Adam regardait la scène, impassible.

À ce stade, on pouvait se demander lequel des deux frères était mort tant son expression était inhabitée. Il attendait dans son fauteuil, puis Xavier et Maxime vinrent le chercher pour le porter à son tour. Quand ils l’attrapèrent et ce, malgré toutes leurs précautions, son visage se crispa de douleurs.

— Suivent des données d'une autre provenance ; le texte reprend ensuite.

Lemma psd_is_scaled_modulus_witness :
  (1 < length (Spectrum.psd Sample.ramp4))%nat
  /\ nth 1 (Spectrum.psd Sample.ramp4) 0
     = 2 / INR (length Sample.ramp4)
       * sqrt
           (Np.sum
              (map (fun j => Np.get Sample.ramp4 j
                             * cos (2 * PI * INR j * INR 1
                                    / INR (length Sample.ramp4)))
                   (seq 0 (length Sample.ramp4)))
            * Np.sum
                (map (fun j => Np.get Sample.ramp4 j
                               * cos (2 * PI * INR j * INR 1
                                      / INR (length Sample.ramp4)))
                     (seq 0 (length Sample.ramp4)))
            + - Np.sum
                  (map (fun j => Np.get Sample.ramp4 j
                                 * sin (2 * PI * INR j * INR 1
                                        / INR (length Sample.ramp4)))
                       (seq 0 (length Sample.ramp4)))
              * - Np.sum
                    (map (fun j => Np.get Sample.ramp4 j
                                   * sin (2 * PI * INR j * INR 1
                                          / INR (length Sample.ramp4)))
                         (seq 0 (length Sample.ramp4)))).
Proof.
  assert (H : (1 < length (Spectrum.psd Sample.ramp4))%nat).
  { rewrite psd_length. simpl. lia. }
  split; [exact H|].
  exact (proj1 (proj2 (psd_is_scaled_modulus Sample.ramp4 1 H))).
Defined.

Lemma xf_bin_frequency_aux (fs : R) (x : list R) (i : nat) :
  fs <> 0 ->
  (i < length x / 2)%nat ->
  nth i (Spectrum.xf fs x) 0 = INR i * fs / INR (length x).
Proof.
  intros Hfs Hi. rewrite xf_nth_fftfreq by exact Hi.
  assert (Hn : INR (length x) <> 0).
  { apply not_0_INR. intros E. rewrite E in Hi. simpl in Hi. lia. }
  field. split; assumption.
Qed.

(** C6: entry [i] of the frequency axis, for [i] below N/2 (integer
    division), is [i * samplingRate / N]. *)
Theorem xf_bin_frequency (fs : R) (x : list R) (i : nat) :
  fs <> 0 ->
  (i < length x / 2)%nat ->
  nth i (Spectrum.xf fs x) 0 = INR i * fs / INR (length x).
Proof.
  intros Hfs Hi.
  assert (Hn : INR (length x) <> 0).
  { apply not_0_INR. intros E. rewrite E in Hi. simpl in Hi. lia. }
  unfold Spectrum.xf, Spectrum.n, Spectrum.fftfreq.
  rewrite nth_firstn_lt by exact Hi.
  set (scale := fun z : Z => IZR z * (1 / (INR (length x) * (1 / fs)))).
  replace 0 with (scale 0%Z) by (unfold scale; lra).
  rewrite map_nth, fftfreq_ints_head by exact Hi.
  unfold scale. rewrite <- INR_IZR_INZ. field. split; assumption.
Qed.

Lemma xf_bin_frequency_witness :
  Spectrum.SAMPLING_RATE <> 0
  /\ (1 < length Sample.ramp4 / 2)%nat
  /\ nth 1 (Spectrum.xf Spectrum.SAMPLING_RATE Sample.ramp4) 0
     = INR 1 * Spectrum.SAMPLING_RATE / INR (length Sample.ramp4).
Proof.
  assert (H : Spectrum.SAMPLING_RATE <> 0)
    by (unfold Spectrum.SAMPLING_RATE; lra).
  split; [exact H|]. split; [simpl; lia|].
  apply (xf_bin_frequency Spectrum.SAMPLING_RATE Sample.ramp4 1 H).
  simpl; lia.
Defined.

(** ** The frequency bands *)

Lemma adjacent_cases (b1 b2 : Bands.band) :
  Bands.adjacent b1 b2 ->
  Bands.high b1 = Bands.low b2
  /\ Bands.low b1 < Bands.high b1 /\ Bands.low b2 < Bands.high b2.
Proof.
  intros (pre & post & H). unfold Bands.frequency_bands in H.
  do 5 (destruct pre as [|? pre];
        [ simpl in H; inversion H; subst;
          unfold Bands.high, Bands.low; simpl; lra
        | simpl in H; inversion H as [[Hhd Htl]]; clear H; rename Htl into H;
          clear Hhd ]).
  destruct pre; discriminate H.
Qed.

Lemma band_test_true (b : Bands.band) (x : R) :
  Bands.band_test b x = true <-> Bands.low b <= x <= Bands.high b.
Proof.
  unfold Bands.band_test. rewrite andb_true_iff, !leb_true. tauto.
Qed.

(** C3: every frequency in [0, 500] passes the membership test of at least
    one configured band, and a frequency that sits exactly on the boundary
    shared by two consecutive bands passes the test of both. *)
Theorem bands_cover_inclusive (x : R) :
  0 <= x <= 500 ->
  (exists b, In b Bands.frequency_bands /\ Bands.band_test b x = true)
  /\ (forall b1 b2, Bands.adjacent b1 b2 -> x = Bands.high b1 ->
        Bands.band_test b1 x = true /\ Bands.band_test b2 x = true).
Proof.
  intros Hx. split.
  - destruct (Rle_dec x 20) as [H20|H20];
      [|destruct (Rle_dec x 50) as [H50|H50];
        [|destruct (Rle_dec x 100) as [H100|H100];
          [|destruct (Rle_dec x 200) as [H200|H200]]]].
    + exists (0, 20, "Delta-Theta (0-20Hz)"%string). split; [simpl; auto|].
      apply band_test_true. unfold Bands.low, Bands.high. simpl. lra.
    + exists (20, 50, "Low Beta (20-50Hz)"%string). split; [simpl; auto|].
      apply band_test_true. unfold Bands.low, Bands.high. simpl. lra.
    + exists (50, 100, "High Beta (50-100Hz)"%string). split; [simpl; auto|].
      apply band_test_true. unfold Bands.low, Bands.high. simpl. lra.
    + exists (100, 200, "Gamma (100-200Hz)"%string). split; [simpl; auto 6|].
      apply band_test_true. unfold Bands.low, Bands.high. simpl. lra.
    + exists (200, 500, "High Gamma (200-500Hz)"%string).
      split; [simpl; auto 7|].
      apply band_test_true. unfold Bands.low, Bands.high. simpl. lra.
  - intros b1 b2 Hadj Hb.
    destruct (adjacent_cases b1 b2 Hadj) as (Heq & H1 & H2).
    split; apply band_test_true; lra.
Qed.

Lemma bands_cover_inclusive_witness :
  0 <= 20 <= 500
  /\ Bands.adjacent (0, 20, "Delta-Theta (0-20Hz)"%string)
                    (20, 50, "Low Beta (20-50Hz)"%string)
  /\ Bands.band_test (0, 20, "Delta-Theta (0-20Hz)"%string) 20 = true
  /\ Bands.band_test (20, 50, "Low Beta (20-50Hz)"%string) 20 = true.
Proof.
  assert (H : 0 <= 20 <= 500) by lra.
  assert (A : Bands.adjacent (0, 20, "Delta-Theta (0-20Hz)"%string)
                             (20, 50, "Low Beta (20-50Hz)"%string)).
  { exists [], [ (50, 100, "High Beta (50-100Hz)"%string);
                 (100, 200, "Gamma (100-200Hz)"%string);
                 (200, 500, "High Gamma (200-500Hz)"%string) ].
    reflexivity. }
  split; [exact H|]. split; [exact A|].
  exact (proj2 (bands_cover_inclusive 20 H) _ _ A eq_refl).
Defined.

(** ** The loader *)

Lemma every_class_is_exception (c : Py.exn_class) :
  Py.issubclass c Py.Exception = true.
Proof. destruct c; reflexivity. Qed.

Lemma load_hand_data_run (read_csv : string -> Frame.DataFrame + Py.exn)
  (st : Loader.state) (path : string) :
  Loader.load_hand_data read_csv path st =
  match read_csv path with
  | inl t =>
      (Py.Normal (Some t),
       Loader.mk_state
         (Loader.mk_loader (Some t) (Loader.emg_data (Loader.self st)))
         (Loader.stdout st ++ [Loader.loaded_message "Hand" t]))
  | inr e =>
      (Py.Normal None,
       Loader.mk_state (Loader.self st)
         (Loader.stdout st ++ [Loader.error_message "hand" e]))
  end.
Proof.
  unfold Loader.load_hand_data, Py.try_except, Py.bind, Py.lift.
  destruct (read_csv path) as [t|e]; simpl.
  - reflexivity.
  - unfold Py.isinstance. rewrite every_class_is_exception. reflexivity.
Qed.

Lemma load_emg_data_run (read_csv : string -> Frame.DataFrame + Py.exn)
  (st : Loader.state) (path : string) :
  Loader.load_emg_data read_csv path st =
  match read_csv path with
  | inl t =>
      (Py.Normal (Some t),
       Loader.mk_state
         (Loader.mk_loader (Loader.hand_data (Loader.self st)) (Some t))
         (Loader.stdout st ++ [Loader.loaded_message "EMG" t]))
  | inr e =>
      (Py.Normal None,
       Loader.mk_state (Loader.self st)
         (Loader.stdout st ++ [Loader.error_message "EMG" e]))
  end.
Proof.
  unfold Loader.load_emg_data, Py.try_except, Py.bind, Py.lift.
  destruct (read_csv path) as [t|e]; simpl.
  - reflexivity.
  - unfold Py.isinstance. rewrite every_class_is_exception. reflexivity.
Qed.

Example loaded_message_text :
  Loader.loaded_message "Hand" Sample.hand_table
  = "Hand data loaded: 3 rows, 3 columns"%string.
Proof. reflexivity. Qed.

(** C7: for every path, each loader ends normally, never by raising: when
    the read gives a table it returns that table and prints one line with
    its row and column counts; when the read raises it prints one line
    with the error and returns [None]. *)
Theorem loaders_return_table_or_none
  (read_csv : string -> Frame.DataFrame + Py.exn)
  (st : Loader.state) (path : string) :
  ((exists t,
      read_csv path = inl t
      /\ fst (Loader.load_hand_data read_csv path st) = Py.Normal (Some t)
      /\ Loader.stdout (snd (Loader.load_hand_data read_csv path st))
         = Loader.stdout st
           ++ [("Hand data loaded: " ++ Loader.str_of_nat (Frame.len t)
                ++ " rows, " ++ Loader.str_of_nat (Frame.ncols t)
                ++ " columns")%string])
   \/ (exists e,
         read_csv path = inr e
         /\ fst (Loader.load_hand_data read_csv path st) = Py.Normal None
         /\ Loader.stdout (snd (Loader.load_hand_data read_csv path st))
            = Loader.stdout st
              ++ [("Error loading hand data: " ++ Py.str e)%string]))
  /\
  ((exists t,
      read_csv path = inl t
      /\ fst (Loader.load_emg_data read_csv path st) = Py.Normal (Some t)
      /\ Loader.stdout (snd (Loader.load_emg_data read_csv path st))
         = Loader.stdout st
           ++ [("EMG data loaded: " ++ Loader.str_of_nat (Frame.len t)
                ++ " rows, " ++ Loader.str_of_nat (Frame.ncols t)
                ++ " columns")%string])
   \/ (exists e,
         read_csv path = inr e
         /\ fst (Loader.load_emg_data read_csv path st) = Py.Normal None
         /\ Loader.stdout (snd (Loader.load_emg_data read_csv path st))
            = Loader.stdout st
              ++ [("Error loading EMG data: " ++ Py.str e)%string])).
Proof.
  rewrite load_hand_data_run, load_emg_data_run.
  destruct (read_csv path) as [t|e]; split.
  - left. exists t. repeat split.
  - left. exists t. repeat split.
  - right. exists e. repeat split.
  - right. exists e. repeat split.
Qed.

(** C9: a load that fails (returns [None]) leaves its own table attribute
    as it was, and neither load ever touches the other attribute. *)
Theorem failed_load_keeps_state
  (read_csv : string -> Frame.DataFrame + Py.exn)
  (st : Loader.state) (path : string) :
  (fst (Loader.load_hand_data read_csv path st) = Py.Normal None ->
   Loader.hand_data (Loader.self (snd (Loader.load_hand_data read_csv path st)))
   = Loader.hand_data (Loader.self st))
  /\ (fst (Loader.load_emg_data read_csv path st) = Py.Normal None ->
      Loader.emg_data (Loader.self (snd (Loader.load_emg_data read_csv path st)))
      = Loader.emg_data (Loader.self st))
  /\ Loader.emg_data (Loader.self (snd (Loader.load_hand_data read_csv path st)))
     = Loader.emg_data (Loader.self st)
  /\ Loader.hand_data (Loader.self (snd (Loader.load_emg_data read_csv path st)))
     = Loader.hand_data (Loader.self st).
Proof.
  rewrite load_hand_data_run, load_emg_data_run.
  destruct (read_csv path) as [t|e]; simpl; repeat split;
    intros H; discriminate H.
Qed.

Lemma failed_load_keeps_state_witness :
  let before :=
    Loader.mk_state (Loader.mk_loader (Some Sample.hand_table) None) [] in
  let run :=
    Loader.load_hand_data Sample.unparsable_files "hand_data_log.csv" before in
  fst run = Py.Normal None
  /\ Loader.hand_data (Loader.self (snd run)) = Some Sample.hand_table.
Proof.
  intros before run.
  assert (H : fst run = Py.Normal None) by reflexivity.
  split; [exact H|].
  exact (proj1 (failed_load_keeps_state Sample.unparsable_files before
                  "hand_data_log.csv") H).
Defined.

Je le fixai comme si toute l’attention que je portais sur lui avait le pouvoir de le soulager. Ce n’était pas le cas. J’avais mal pour lui, mais je n’y pouvais rien, d’autant plus que lui ne me jetait toujours aucun regard. J’étais transparente à ses yeux. Je n’existais pas dans son monde fracassé. Sur le coup, réalisant cela, j’eus peur qu’il en soit toujours ainsi. Que je disparaisse de sa vie comme nos frères avaient disparu de la nôtre. Je trouvai l’idée insupportable. Comment réussirais-je à atteindre mon objectif s’il ne savait pas que j’étais là ? Comment allais-je faire pour qu’il soit le premier s’il oubliait mon existence ? Comment allais-je continuer à vivre sans parvenir à honorer cette promesse qui me tenait à cœur ?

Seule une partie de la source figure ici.